Senador atribui derrota do governo à antecipação da disputa eleitoral com rejeição de Jorge Messias ao STF.

Antecipação das eleições motivou rejeição de Messias pelo Senado, diz Randolfe

O líder do governo no Congresso, senador Randolfe Rodrigues (PT-AP), responsabilizou a antecipação das disputas eleitorais pela derrota do governo na recente votação sobre a indicação do advogado-geral da União, Jorge Messias, para o Supremo Tribunal Federal (STF). Rodrigues destacou que a decisão do Senado não foi baseada no currículo ou na reputação de Messias, mas sim nas política divididas entre as escolhas eleitorais de 2022, que resultaram em um Congresso majoritariamente conservador.

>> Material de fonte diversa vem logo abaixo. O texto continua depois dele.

(** * js-eventstream: the connection handler and the publish sink

    A shallow embedding of [src/ConnectEventStream.ts] and
    [src/stream/ChannelWritable.ts].  The handler is a sequence of calls
    on a Node request/response pair and on a few collaborators; it is
    embedded in a state-and-exception monad over a [World] that holds the
    two mutable objects and the log of collaborator calls. *)

From Stdlib Require Import ZArith.
From stdpp Require Import base option list strings gmap.

Set Warnings "-clear-no-such-hyp".

Local Open Scope Z_scope.
Local Open Scope string_scope.
Local Open Scope list_scope.

(** ** JavaScript odds and ends *)

(** The line feed written [\n] in the source's string literals. *)
Definition LF : string := String (Ascii.ascii_of_nat 10) EmptyString.

(** Values thrown by the runtime on the paths the handler can take. *)
Inductive Exn :=
| TypeError (message : string)
| ERR_HTTP_HEADERS_SENT.

(** ** The Node [http] objects *)

Module Http.

(** [IncomingHttpHeaders]: a header is a string or a list of strings. *)
Inductive HeaderValue :=
| HStr (s : string)
| HArr (l : list string).

(** What [`${v}`] yields for a header slot. *)
Definition template (v : option HeaderValue) : string :=
  match v with
  | None => "undefined"
  | Some (HStr s) => s
  | Some (HArr l) => String.concat "," l
  end.

(** [req.grip], as populated by connect-grip. *)
Record RequestGrip := {
  isProxied : bool;
  isSigned : bool;
  needsSigned : bool;
}.

Record IncomingMessage := {
  headers : gmap string HeaderValue;
  url : string;
  grip : option RequestGrip;
  req_statusCode : option Z;
}.

(** [ServerResponse]: [statusCode] is a plain writable field; the status
    line goes out with the first [write] or [end], and [headSent]
    records the code that was on the object at that moment. *)
Record ServerResponse := {
  statusCode : Z;
  res_headers : list (string * string);
  headSent : option Z;
  chunks : list string;
  finished : bool;
}.

Definition freshResponse : ServerResponse :=
  {| statusCode := 200; res_headers := []; headSent := None;
     chunks := []; finished := false |}.

Definition flushHead (r : ServerResponse) : option Z :=
  match headSent r with
  | Some c => Some c
  | None => Some (statusCode r)
  end.

Definition write (chunk : string) (r : ServerResponse) : ServerResponse :=
  if finished r then r
  else {| statusCode := statusCode r; res_headers := res_headers r;
          headSent := flushHead r; chunks := chunks r ++ [chunk];
          finished := false |}.

Definition end_ (chunk : option string) (r : ServerResponse) : ServerResponse :=
  if finished r then r
  else {| statusCode := statusCode r; res_headers := res_headers r;
          headSent := flushHead r;
          chunks := chunks r ++ from_option (λ c, [c]) [] chunk;
          finished := true |}.

Definition setStatusCode (c : Z) (r : ServerResponse) : ServerResponse :=
  {| statusCode := c; res_headers := res_headers r; headSent := headSent r;
     chunks := chunks r; finished := finished r |}.

(** [setHeader] refuses once the head is out. *)
Definition setHeader (k v : string) (r : ServerResponse) : option ServerResponse :=
  match headSent r with
  | Some _ => None
  | None => Some {| statusCode := statusCode r;
                    res_headers := res_headers r ++ [(k, v)];
                    headSent := None; chunks := chunks r;
                    finished := finished r |}
  end.

(** [URLSearchParams.getAll]: every value filed under [name], in order. *)
Definition getAll (name : string) (searchParams : list (string * string)) : list string :=
  (filter (λ kv, kv.1 = name) searchParams).*2.

End Http.

(** ** The world a handler runs in *)

(** Calls on collaborators and on the response, in program order. *)
Inductive Call :=
| ConnectGripRun
| ResEnd (chunk : option string)
| ResWrite (chunk : string)
| ResSetHeader (name value : string)
| StartInstruct
| SetHoldStream
| AddChannel (channels : list string)
| SetKeepAlive (frame : string) (timeout : Z)
| ToHeaders
| NewAddressedEventsReadable (channels : list string)
| PipeSerializer
| PipeResponse.

Record World := {
  req : Http.IncomingMessage;
  res : Http.ServerResponse;
  calls : list Call;
}.

(** State and exceptions: a computation either returns or throws, and
    leaves the world as it was at that point. *)
Definition M (A : Type) : Type := World → (Exn + A) * World.

#[global] Instance M_ret : MRet M := λ A a w, (inr a, w).
#[global] Instance M_bind : MBind M := λ A B f m w,
  match m w with
  | (inr a, w') => f a w'
  | (inl e, w') => (inl e, w')
  end.

Definition throw {A} (e : Exn) : M A := λ w, (inl e, w).
Definition getReq : M Http.IncomingMessage := λ w, (inr (req w), w).
Definition modifyReq (f : Http.IncomingMessage → Http.IncomingMessage) : M unit :=
  λ w, (inr tt, {| req := f (req w); res := res w; calls := calls w |}).
Definition modifyRes (f : Http.ServerResponse → Http.ServerResponse) : M unit :=
  λ w, (inr tt, {| req := req w; res := f (res w); calls := calls w |}).
Definition call (c : Call) : M unit :=
  λ w, (inr tt, {| req := req w; res := res w; calls := calls w ++ [c] |}).
Definition liftE {A} (r : Exn + A) : M A := λ w, (r, w).

(** The response methods, logged. *)
Definition res_setStatusCode (c : Z) : M unit := modifyRes (Http.setStatusCode c).
Definition res_end (chunk : option string) : M unit :=
  call (ResEnd chunk) ;; modifyRes (Http.end_ chunk).
Definition res_write (chunk : string) : M unit :=
  call (ResWrite chunk) ;; modifyRes (Http.write chunk).
Definition tryRes (f : Http.ServerResponse → option Http.ServerResponse) (e : Exn) : M unit :=
  λ w, match f (res w) with
       | Some r => (inr tt, {| req := req w; res := r; calls := calls w |})
       | None => (inl e, w)
       end.
Definition res_setHeader (k v : string) : M unit :=
  call (ResSetHeader k v) ;; tryRes (Http.setHeader k v) ERR_HTTP_HEADERS_SENT.
Definition req_setStatusCode (c : Z) : M unit :=
  modifyReq (λ r, {| Http.headers := Http.headers r; Http.url := Http.url r;
                     Http.grip := Http.grip r; Http.req_statusCode := Some c |}).
Definition req_setGrip (g : Http.RequestGrip) : M unit :=
  modifyReq (λ r, {| Http.headers := Http.headers r; Http.url := Http.url r;
                     Http.grip := Some g;
                     Http.req_statusCode := Http.req_statusCode r |}).

(** A request as the server hands it over: untouched response, empty log. *)
Definition arrive (r : Http.IncomingMessage) : World :=
  {| req := r; res := Http.freshResponse; calls := [] |}.

(** ** Handler options ([IHandlerOptions]) *)

(** [channelsFromQuery] is a boolean or the name of the query parameter. *)
Inductive ChannelsFromQuery :=
| FromQueryBool (b : bool)
| FromQueryName (name : string).

Record IHandlerOptions := {
  channels : option (list string);
  channelsFromQuery : option ChannelsFromQuery;
}.

(** [x !== false]. *)
Definition isNotFalse (x : ChannelsFromQuery) : bool :=
  match x with
  | FromQueryBool false => false
  | _ => true
  end.

(** What string concatenation makes of the value. *)
Definition toString (x : ChannelsFromQuery) : string :=
  match x with
  | FromQueryBool true => "true"
  | FromQueryBool false => "false"
  | FromQueryName s => s
  end.

(** [IServerSentEvent]. *)
Record IServerSentEvent := {
  event : string;
  data : string;
  id : option string;
}.

Definition streamOpen : IServerSentEvent := {| event := "stream-open"; data := ""; id := None |}.
Definition keepAlive : IServerSentEvent := {| event := "keep-alive"; data := ""; id := None |}.

(** ** [ConnectEventStream] *)

Module ConnectEventStream.

Section Handler.

(** Collaborators that live outside the two embedded files: the
    [accepts] negotiator, [utils/http], the WHATWG [URL] parser
    (which throws on input it cannot parse: [None]),
    [utils/textEventStream], [constants] and connect-grip.  The
    opaque [GripPublisherSpec] has no [grip] property of its own. *)
Variable accepts_types : option Http.HeaderValue → string → bool.
Variable flattenHttpHeaders : option Http.HeaderValue → option string.
Variable URL_searchParams : string → string → option (list (string * string)).
Variable encodeEvent : IServerSentEvent → string.
Variable joinEncodedEvents : list string → string.
Variable KEEP_ALIVE_TIMEOUT : Z.
Variable GripPublisherSpec : Type.

Record IGripEventStreamConfig := {
  cfg_grip : option GripPublisherSpec;
  cfg_prefix : option string;
}.

(** [null | GripPublisherSpec | IGripEventStreamConfig]. *)
Inductive Params :=
| Null
| Spec (spec : GripPublisherSpec)
| Config (cfg : IGripEventStreamConfig).

(** The options object handed to [new ConnectGrip]. *)
Record ConnectGrip := {
  cg_grip : Params;
  cg_prefix : string;
}.

(** connect-grip's [run], by its contract: it reads the request and
    fills in [req.grip] (and the instruct API on the response), and does
    nothing else to the response. *)
Variable connectGrip_run : ConnectGrip → Http.IncomingMessage → Http.RequestGrip.

(** A property value of [_channelWritables]: a [ChannelWritable] on
    the heap, or a member the object literal inherits. *)
Inductive Value :=
| ChannelWritableRef (address : nat)
| Inherited (name : string).

Record ConnectEventStream := {
  connectGrip : option ConnectGrip;
  prefix : string;
  _channelWritables : gmap string Value;
}.

Definition constructor (params : Params) : ConnectEventStream :=
  let '(gripParam, prefix) :=
    match params with
    | Config {| cfg_grip := Some g; cfg_prefix := p |} => (Some (Spec g), p)
    | Config cfg => (Some (Config cfg), None)
    | Spec s => (Some (Spec s), None)
    | Null => (None, None)
    end in
  let prefix := default "events-" prefix in
  {| connectGrip :=
       match gripParam with
       | Some g => Some {| cg_grip := g; cg_prefix := prefix |}
       | None => None
       end;
     prefix := prefix;
     _channelWritables := ∅ |}.

(** *** [getChannelWritable] *)

(** Names every object literal answers to through [Object.prototype]. *)
Definition objectPrototype : list string :=
  [ "constructor"; "__defineGetter__"; "__defineSetter__"; "hasOwnProperty";
    "__lookupGetter__"; "__lookupSetter__"; "isPrototypeOf";
    "propertyIsEnumerable"; "toString"; "valueOf"; "__proto__";
    "toLocaleString" ].

(** [o[k]]: own properties first, then the prototype. *)
Definition getProperty (o : gmap string Value) (k : string) : option Value :=
  match o !! k with
  | Some v => Some v
  | None => if bool_decide (k ∈ objectPrototype) then Some (Inherited k) else None
  end.

(** The heap of constructed [ChannelWritable]s, each with the channel
    it was built for; an object's address is its position. *)
Definition Heap := list string.

Definition getChannelWritable (channel : string)
    (st : ConnectEventStream * Heap) : Value * (ConnectEventStream * Heap) :=
  let '(this, heap) := st in
  match getProperty (_channelWritables this) channel with
  | Some v => (v, st)
  | None =>
      let w := ChannelWritableRef (length heap) in
      (w, ({| connectGrip := connectGrip this; prefix := prefix this;
              _channelWritables := <[channel := w]> (_channelWritables this) |},
           heap ++ [channel]))
  end.

(** *** [run] *)

(** The merge loop: [if (!channels.includes(value)) channels.push(value)]. *)
Definition pushUnique (channels : list string) (value : string) : list string :=
  if bool_decide (value ∈ channels) then channels else channels ++ [value].

Definition readChannelsFromQuery (o : option IHandlerOptions) : ChannelsFromQuery :=
  default (FromQueryBool false) (o ≫= channelsFromQuery).

Definition channelParamName (o : option IHandlerOptions) : string :=
  match readChannelsFromQuery o with
  | FromQueryName s => s
  | FromQueryBool _ => "channel"
  end.

Definition configuredChannels (o : option IHandlerOptions) : list string :=
  default [] (o ≫= channels).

O senador apontou que a base de apoio ao presidente Lula é minoritária no Legislativo, com cerca de 35 senadores alinhados com o bolsonarismo. Desde a nomeação de Messias em novembro, já era esperado que a aprovação enfrentasse grandes dificuldades, intensificadas pela proximidade das eleições. Ele observou que a votação revelou um cenário desfavorável, com expectativas de votos favoráveis que se mostraram incorretas.

Rodrigues mencionou que, embora o presidente tenha ciência dos riscos envolvidos, houve uma decisão deliberada de seguir adiante com a indicação. Para ele, essa escolha foi correta, enfatizando que a nomeação ao STF é uma prerrogativa do presidente da República. Sobre novas indicações para a vaga no Supremo, o senador indicou que o futuro do processo depende diretamente da decisão do presidente Lula.